Lemma split_two_words c w c' w' :
  Py.no_space (String c w) = true → Py.no_space (String c' w') = true →
  Py.split (String.app (String c w) (String " " (String c' w')))
  = [String c w; String c' w'].
Proof.
  intros Hw Hw'. pose proof (split_word c' w' Hw') as H2.
  cbn [Py.no_space] in Hw. apply andb_true_iff in Hw as [Hc Hw].
  apply negb_true_iff in Hc.
  unfold Py.split in *.
  change (String.app (String c w) (String " " (String c' w')))
    with (String c (String.app w (String " " (String c' w')))).
  cbn [Py.split_from]. rewrite Hc.
  rewrite (split_from_word w _ _ Hw).
  change (Py.split_from (Some (String.rev_app w (String c ""))) (String " " (String c' w')))
    with (String.rev (String.rev_app w (String c ""))
            :: Py.split_from None (String c' w')).
  rewrite H2. unfold String.rev. rewrite rev_app_rev_app.
  cbn [String.rev_app]. now rewrite app_empty_r.
Qed.

Lemma strip_word c w :
  Py.no_space (String c w) = true → Py.strip (String c w) = String c w.
Proof.
  intros Hw. unfold Py.strip. pose proof Hw as Hcw.
  cbn [Py.no_space] in Hw. apply andb_true_iff in Hw as [Hc _].
  apply negb_true_iff in Hc. rewrite (lstrip_word c w Hc).
  exact (rstrip_word "" c w Hcw).
Qed.

Lemma strip_two_words c w c' w' :
  Py.no_space (String c w) = true → Py.no_space (String c' w') = true →
  Py.strip (String.app (String c w) (String " " (String c' w')))
  = String.app (String c w) (String " " (String c' w')).
Proof.
  intros Hw Hw'. unfold Py.strip. pose proof Hw as Hc.
  cbn [Py.no_space] in Hc. apply andb_true_iff in Hc as [Hc _].
  apply negb_true_iff in Hc.
  change (String.app (String c w) (String " " (String c' w')))
    with (String c (String.app w (String " " (String c' w')))).
  rewrite (lstrip_word c _ Hc).
  change (String c (String.app w (String " " (String c' w'))))
    with (String.app (String c w) (String.app " " (String c' w'))).
  rewrite <- app_assoc_str. exact (rstrip_word _ c' w' Hw').
Qed.

(** [int] reads a numeral as the number it denotes. *)
Lemma int_numeral d ds :
  Forall (λ d, (d < 10)%nat) (d :: ds) →
  Py.int (Py.numeral (d :: ds)) = Some (Py.value (d :: ds)).
Proof.
  intros Hds. unfold Py.int.
  cbn [Py.numeral]. rewrite strip_word by exact (no_space_numeral (d :: ds) Hds).
  pose proof (digits_numeral (d :: ds) 0 Hds) as Hdigits.
  cbn [Py.numeral] in Hdigits. fold (Py.value (d :: ds)) in Hdigits.
  apply Forall_cons in Hds as [Hd _].
  do 10 (destruct d as [|d]; [exact Hdigits|]). lia.
Qed.

(** Nothing to replace: the string is left as it is. *)
Lemma replace_absent s find repl :
  find ≠ EmptyString → Py.occurs find s = false → Py.replace s find repl = s.
Proof.
  intros Hfind Habsent. unfold Py.replace.
  destruct find as [|f find]; [congruence|]. clear Hfind.
  induction s as [|c s IH]; [reflexivity|].
  cbn [Py.occurs] in Habsent. apply orb_false_iff in Habsent as [Hhere Hlater].
  cbn [Py.replace_from]. rewrite Hhere. now rewrite (IH Hlater).
Qed.

End PyFacts.

Module RenameViewsFacts.
Import RenameViews PyFacts.

Lemma starred_0 name : starred name 0 = name.
Proof. apply app_empty_r. Qed.

Lemma starred_S name k : starred (String.app name "*") k = starred name (S k).
Proof. unfold starred. rewrite app_assoc_str. reflexivity. Qed.

Lemma candidates_S name k :
  candidates name (S k) = starred name 0 :: candidates (String.app name "*") k.
Proof.
  unfold candidates. simpl. f_equal.
  rewrite <- seq_shift, map_map. apply map_ext. intros j. now rewrite starred_S.
Qed.

(** What the host's check means: another view already has the name. *)
Lemma name_taken_spec (d : Doc) v name :
  name_taken d v name = true ↔ ∃ w, w ≠ v ∧ d !! w = Some name.
Proof.
  unfold name_taken. rewrite existsb_exists. split.
  - intros [[w n] [Hin Hb]]. simpl in Hb.
    apply andb_true_iff in Hb as [Hw Hn].
    apply negb_true_iff, Z.eqb_neq in Hw. apply String.eqb_eq in Hn. subst n.
    exists w. split; [exact Hw|].
    apply elem_of_map_to_list. now apply list_elem_of_In.
  - intros (w & Hw & Hl). exists (w, name). split.
    + apply list_elem_of_In. now apply elem_of_map_to_list.
    + simpl. apply andb_true_iff. split.
      * now apply negb_true_iff, Z.eqb_neq.
      * apply String.eqb_refl.
Qed.

(** An assignment the host accepts keeps the names of the views apart,
    and so does the whole loop. *)
Lemma set_Name_distinct (d : Doc) v name d' :
  distinct_names d → set_Name d v name = Some d' → distinct_names d'.
Proof.
  intros Hd. unfold set_Name.
  destruct (name_taken d v name) eqn:Hfree; [discriminate|]. intros [= <-].
  assert (∀ w, w ≠ v → d !! w ≠ Some name) as Hothers.
  { intros w Hw Hl. assert (name_taken d v name = true) as Ht
      by (apply name_taken_spec; eauto).
    congruence. }
  intros a b n Ha Hb.
  destruct (decide (a = v)) as [->|Hav]; destruct (decide (b = v)) as [->|Hbv];
    [reflexivity | | | ].
  - rewrite lookup_insert_eq in Ha. rewrite lookup_insert_ne in Hb by congruence.
    injection Ha as <-. now destruct (Hothers b Hbv).
  - rewrite lookup_insert_eq in Hb. rewrite lookup_insert_ne in Ha by congruence.
    injection Hb as <-. now destruct (Hothers a Hav).
  - rewrite lookup_insert_ne in Ha, Hb by congruence. eauto.
Qed.

Lemma retry_distinct n : ∀ (d : Doc) v old name,
  distinct_names d → distinct_names (retry n d v old name).1.
Proof.
  induction n as [|n IH]; intros d v old name Hd; [exact Hd|].
  cbn [retry]. destruct (set_Name d v name) as [d'|] eqn:Hset.
  - exact (set_Name_distinct d v name d' Hd Hset).
  - specialize (IH d v old (String.app name "*") Hd).
    now destruct (retry n d v old (String.app name "*")).
Qed.

Lemma rename_loop_distinct r sel : ∀ (d : Doc) d' ev,
  distinct_names d → rename_loop r d sel = Some (d', ev) → distinct_names d'.
Proof.
  induction sel as [|v rest IH]; intros d d' ev Hd Hrun.
  - now injection Hrun as <- <-.
  - cbn [rename_loop] in Hrun. unfold rename_view in Hrun.
    destruct (d !! v) as [old|]; [|discriminate].
    pose proof (retry_distinct 20 d v old (new_name r old) Hd) as H1.
    destruct (retry 20 d v old (new_name r old)) as [d1 e1].
    destruct (rename_loop r d1 rest) as [[d2 e2]|] eqn:H2; [|discriminate].
    injection Hrun as <- <-. exact (IH d1 d2 e2 H1 H2).
Qed.

(** The loop stops at the first candidate the host accepts. *)
Lemma retry_first_accepted n : ∀ (d : Doc) v old name k,
  (k < n)%nat →
  forallb (name_taken d v) (candidates name k) = true →
  name_taken d v (starred name k) = false →
  retry n d v old name =
    (<[v := starred name k]> d,
     map (rejected v) (candidates name k)
       ++ [SetName v (starred name k) true; Print (report old (starred name k))]).
Proof.
  induction n as [|n IH]; intros d v old name k Hk Hrej Hok; [lia|].
  destruct k as [|k].
  - rewrite starred_0 in *. cbn [retry]. unfold set_Name. now rewrite Hok.
  - rewrite candidates_S, starred_0 in *. cbn [forallb] in Hrej.
    apply andb_true_iff in Hrej as [H0 Hrest].
    rewrite <- starred_S in *.
    cbn [retry]. unfold set_Name at 1. rewrite H0.
    now rewrite (IH d v old (String.app name "*") k) by (assumption || lia).
Qed.

(** When the host rejects every candidate the loop runs out. *)
Lemma retry_all_rejected n : ∀ (d : Doc) v old name,
  forallb (name_taken d v) (candidates name n) = true →
  retry n d v old name = (d, map (rejected v) (candidates name n)).
Proof.
  induction n as [|n IH]; intros d v old name Hrej; [reflexivity|].
  rewrite candidates_S, starred_0 in *. cbn [forallb] in Hrej.
  apply andb_true_iff in Hrej as [H0 Hrest].
  cbn [retry]. unfold set_Name at 1. now rewrite H0, (IH _ _ _ _ Hrest).
Qed.

(** Renaming a view leaves the names of the other views alone. *)
Lemma retry_other n : ∀ (d : Doc) v old name w,
  w ≠ v → (retry n d v old name).1 !! w = d !! w.
Proof.
  induction n as [|n IH]; intros d v old name w Hw; [reflexivity|].
  simpl. unfold set_Name. destruct (name_taken d v name).
  - specialize (IH d v old (String.app name "*") w Hw).
    destruct (retry n d v old (String.app name "*")) as [d' ev]. exact IH.
  - simpl. now apply lookup_insert_ne.
Qed.

Lemma rename_view_other r (d : Doc) v d' ev w :
  rename_view r d v = Some (d', ev) → w ≠ v → d' !! w = d !! w.
Proof.
  unfold rename_view. destruct (d !! v) as [old|]; [|discriminate].
  intros Hrun Hw.
  assert (retry 20 d v old (new_name r old) = (d', ev)) as Hrun' by congruence.
  pose proof (retry_other 20 d v old (new_name r old) w Hw) as H.
  rewrite Hrun' in H. exact H.
Qed.

Lemma rename_loop_other r sel : ∀ (d : Doc) d' ev w,
  rename_loop r d sel = Some (d', ev) → w ∉ sel → d' !! w = d !! w.
Proof.
  induction sel as [|v rest IH]; intros d d' ev w Hrun Hw.
  - now injection Hrun as <- <-.
  - simpl in Hrun.
    destruct (rename_view r d v) as [[d1 e1]|] eqn:H1; [|discriminate].
    destruct (rename_loop r d1 rest) as [[d2 e2]|] eqn:H2; [|discriminate].
    injection Hrun as <- <-.
    apply not_elem_of_cons in Hw as [Hwv Hwr].
    rewrite (IH _ _ _ _ H2 Hwr). eapply rename_view_other; eassumption.
Qed.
########
**WHAT YOU WILL DO**
Output the line holding "- simpl. now apply lookup_insert_ne.", then every later line through the end of the records above, exactly as given and nothing else.

**ANSWER SPACE**
  - simpl. now apply lookup_insert_ne.
Qed.

Lemma rename_view_other r (d : Doc) v d' ev w :
  rename_view r d v = Some (d', ev) → w ≠ v → d' !! w = d !! w.
Proof.
  unfold rename_view. destruct (d !! v) as [old|]; [|discriminate].
  intros Hrun Hw.
  assert (retry 20 d v old (new_name r old) = (d', ev)) as Hrun' by congruence.
  pose proof (retry_other 20 d v old (new_name r old) w Hw) as H.
  rewrite Hrun' in H. exact H.
Qed.

Lemma rename_loop_other r sel : ∀ (d : Doc) d' ev w,
  rename_loop r d sel = Some (d', ev) → w ∉ sel → d' !! w = d !! w.
Proof.
  induction sel as [|v rest IH]; intros d d' ev w Hrun Hw.
  - now injection Hrun as <- <-.
  - simpl in Hrun.
    destruct (rename_view r d v) as [[d1 e1]|] eqn:H1; [|discriminate].
    destruct (rename_loop r d1 rest) as [[d2 e2]|] eqn:H2; [|discriminate].
    injection Hrun as <- <-.
    apply not_elem_of_cons in Hw as [Hwv Hwr].
    rewrite (IH _ _ _ _ H2 Hwr). eapply rename_view_other; eassumption.
Qed.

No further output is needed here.